Cybersecurity
Here's an overview of what to do in cybersecurity:
Identify and understand risks
- Conduct risk analyses to see which threats are most likely and serious.
- Identify vulnerabilities in systems, networks, and processes.
- Classify information based on sensitivity (e.g., privacy, integrity, availability)
Protect and prevent
- Install and configure firewalls, antivirus, EDR (Endpoint Detection & Response).
- Ensure access controls (IAM) – The right person gets the right access at the right time.
- Encryption of data at rest and in transit.
- Secure Development (Secure SDLC) – build security in right from the start.
Detect and monitor
- Use Security Information and Event Management (SIEM) systems for log and event analysis.
- Real-time monitoring to detect intrusion attempts or anomalous behavior.
- Penetration tests and vulnerability scans.
Respond and handle incidents
- Follow an Incident Response Plan (IRP).
- Isolate infested systems to prevent spread.
- Investigate and document what happened (digital forensics).
- Communicate with stakeholders and report according to legal requirements (e.g. GDPR, NIS2).
Restore and improve
- Restore data and services from backup.
- Implement lessons learned to close security gaps.
- Update processes and systems so that the same attack cannot happen again.
Educate and create security awareness
- Provide users with training in phishing, password management, and safe browsing.

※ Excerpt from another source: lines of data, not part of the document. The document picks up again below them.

(* ===== verification/Insn.v ===== *)
(** * Instruction fields, registers and exits ([include/dromajo_template.h])

    What the instructions of the interpreter share: the fields and immediates of an
    instruction word, the accesses to the register files and to memory, and the
    ways an instruction can leave the [switch]. *)

From S2P Require Import Prelude Iomem Cpu Pmp Csr Trap Machine Mmu.

(** How an instruction leaves the [switch]. *)
Inductive next := NextInsn | CNextInsn | JumpInsn.

(** [goto exception], [illegal_insn] and [done_interp] of an instruction;
    [E_undefined] is a failed [assert] or undefined behaviour of the host code. *)
Inductive exit := E_exception | E_illegal | E_done | E_undefined.

(** ** Decoding *)

(** [sext(val, n)]: [(val << (32 - n)) >> (32 - n)] on [int32_t]. *)
Definition sext (v n : Z) : Z := i32 (v << (32 - n)) >> (32 - n).

(** The shifted mask is of type [uint32_t]; the [assert] that the field is not
    empty holds at every call. *)
Definition get_field1 (v src_pos dst_pos dst_pos_max : Z) : Z :=
  let mask := u32 (((1 << (dst_pos_max - dst_pos + 1)) - 1) << dst_pos) in
  if src_pos <=? dst_pos then u32 (v << (dst_pos - src_pos)) .& mask
  else (v >> (src_pos - dst_pos)) .& mask.

Definition ctf_of_num (k : Z) : RISCVCTFInfo :=
  if k =? 0 then ctf_taken_jalr
  else if k =? 1 then ctf_taken_jalr_pop
  else if k =? 2 then ctf_taken_jalr_push
  else ctf_taken_jalr_pop_push.

Definition ctf_compute_hint (rd rs1 : Z) : RISCVCTFInfo :=
  let rd_link := (rd =? 1) || (rd =? 5) in
  let rs1_link := (rs1 =? 1) || (rs1 =? 5) in
  let k := ctf_of_num (b2z rd_link * 2 + b2z rs1_link) in
  match k with
  | ctf_taken_jalr_pop_push => if rs1 =? rd then ctf_taken_jalr_push else k
  | _ => k
  end.

Definition op_of (insn : Z) : Z := insn .& 0x7f.
Definition rd_of (insn : Z) : Z := (insn >> 7) .& 0x1f.
Definition rs1_of (insn : Z) : Z := (insn >> 15) .& 0x1f.
Definition rs2_of (insn : Z) : Z := (insn >> 20) .& 0x1f.
Definition funct3_of (insn : Z) : Z := (insn >> 12) .& 7.

(** [(int32_t)insn >> 20]. *)
Definition imm_i (insn : Z) : Z := i32 insn >> 20.

Definition imm_s (insn : Z) : Z :=
  i32 ((rd_of insn .| ((insn >> (25 - 5)) .& 0xfe0)) << 20) >> 20.

Definition imm_b (insn : Z) : Z :=
  i32 ((((insn >> (31 - 12)) .& (1 << 12)) .| ((insn >> (25 - 5)) .& 0x7e0)
        .| ((insn >> (8 - 1)) .& 0x1e) .| (u32 (insn << (11 - 7)) .& (1 << 11))) << 19) >> 19.

Definition imm_j (insn : Z) : Z :=
  i32 ((((insn >> (31 - 20)) .& (1 << 20)) .| ((insn >> (21 - 1)) .& 0x7fe)
        .| ((insn >> (20 - 11)) .& (1 << 11)) .| (insn .& 0xff000)) << 11) >> 11.

(** [(int32_t)(insn & 0xfffff000)]. *)
Definition imm_u (insn : Z) : Z := i32 (insn .& 0xfffff000).

(** Immediates of the compressed formats. *)
Definition c_imm_addi4spn (insn : Z) : Z :=
  get_field1 insn 11 4 5 .| get_field1 insn 7 6 9 .| get_field1 insn 6 2 2 .| get_field1 insn 5 3 3.
Definition c_imm_d (insn : Z) : Z := get_field1 insn 10 3 5 .| get_field1 insn 5 6 7.
Definition c_imm_w (insn : Z) : Z :=
  get_field1 insn 10 3 5 .| get_field1 insn 6 2 2 .| get_field1 insn 5 6 6.
Definition c_imm6u (insn : Z) : Z := get_field1 insn 12 5 5 .| get_field1 insn 2 0 4.
Definition c_imm6 (insn : Z) : Z := sext (c_imm6u insn) 6.
Definition c_imm_addi16sp (insn : Z) : Z :=
  sext (get_field1 insn 12 9 9 .| get_field1 insn 6 4 4 .| get_field1 insn 5 6 6
        .| get_field1 insn 3 7 8 .| get_field1 insn 2 5 5) 10.
Definition c_imm_lui (insn : Z) : Z :=
  sext (get_field1 insn 12 17 17 .| get_field1 insn 2 12 16) 18.
Definition c_imm_j (insn : Z) : Z :=
  sext (get_field1 insn 12 11 11 .| get_field1 insn 11 4 4 .| get_field1 insn 9 8 9
        .| get_field1 insn 8 10 10 .| get_field1 insn 7 6 6 .| get_field1 insn 6 7 7
        .| get_field1 insn 3 1 3 .| get_field1 insn 2 5 5) 12.
Definition c_imm_b (insn : Z) : Z :=
  sext (get_field1 insn 12 8 8 .| get_field1 insn 10 3 4 .| get_field1 insn 5 6 7
        .| get_field1 insn 3 1 2 .| get_field1 insn 2 5 5) 9.
Definition c_imm_ldsp (insn rs2 : Z) : Z :=
  get_field1 insn 12 5 5 .| (rs2 .& (3 << 3)) .| get_field1 insn 2 6 8.
Definition c_imm_lwsp (insn rs2 : Z) : Z :=
  get_field1 insn 12 5 5 .| (rs2 .& (7 << 2)) .| get_field1 insn 2 6 7.
Definition c_imm_sdsp (insn : Z) : Z := get_field1 insn 10 3 5 .| get_field1 insn 7 6 8.
Definition c_imm_swsp (insn : Z) : Z := get_field1 insn 9 2 5 .| get_field1 insn 7 6 7.

Section Insn.
Context {D : Type} {dv : Devices D}.
Abbreviation X := (M (D := D) exit).

(** ** Registers *)

Definition read_reg (x : Z) : X Z :=
  m <- getm ;;
  (if stf_in_traceable_region m
   then mods (fun s => s <| stf_read_regs ::= fun l => l ++ [x] |>) else ret tt) ;;;
  gets (fun s => aget 0 (reg s) x).

Definition write_reg (x v : Z) : X unit :=
  m <- getm ;;
  (if stf_in_traceable_region m
   then mods (fun s => s <| stf_write_regs ::= fun l => l ++ [x] |>) else ret tt) ;;;
  mods (fun s => s <| most_recently_written_reg := x |>
                   <| reg_prior ::= fun p => aset p x (aget 0 (reg s) x) |>
                   <| reg ::= fun r => aset r x (u64 v) |>).

(** [if (rd != 0) write_reg(rd, v)]. *)
Definition write_rd (rd v : Z) : X unit := if nz rd then write_reg rd v else ret tt.

Definition read_fp_reg (x : Z) : X Z :=
  m <- getm ;;
  (if stf_in_traceable_region m
   then mods (fun s => s <| stf_read_fp_regs ::= fun l => l ++ [x] |>) else ret tt) ;;;
  gets (fun s => aget 0 (fp_reg s) x).

Definition write_fp_reg (x v : Z) : X unit :=
  m <- getm ;;
  (if stf_in_traceable_region m
   then mods (fun s => s <| stf_write_fp_regs ::= fun l => l ++ [x] |>) else ret tt) ;;;
  mods (fun s => s <| most_recently_written_fp_reg := x |>
                   <| fp_reg ::= fun r => aset r x (u64 v) |> <| fs := 3 |>).

Definition load (addr n : Z) : X Z := catch (target_read addr n) (fun _ => E_exception).
Definition store (addr v n : Z) : X unit :=
  catch (target_write addr (trunc (bits n) v) n) (fun _ => E_exception).

Definition illegal {A} : X A := throw E_illegal.

(** A helper whose host code has undefined behaviour on some inputs. *)
Definition defined {A} (o : option A) : X A :=
  match o with Some v => ret v | None => throw E_undefined end.

Definition raise (cause tval : Z) : X next :=
  mods (fun s => s <| pending_exception := cause |> <| pending_tval := tval |>) ;;;
  throw E_exception.

(** [if (s->fs == 0) ILLEGAL_INSTR]. *)
Definition need_fs : X unit := f <- gets fs ;; if f =? 0 then illegal else ret tt.

Definition jump_insn (kind : RISCVCTFInfo) : X next :=
  mods (fun s => s <| info := kind |> <| next_addr := pc s |>) ;;; ret JumpInsn.

Definition set_pc (v : Z) : X unit := mods (fun s => s <| pc := u64 v |>).
End Insn.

- Train staff on incident exercises (e.g. tabletop exercises).
- Ensure that management understands security risks and business impacts.
A simple rule of thumb is that cybersecurity always revolves around the CIA triad:
- Confidentiality—Only the right people can see the information.
- Integrity – the information is accurate and unchanged.
- Availability—Information and systems are available when needed.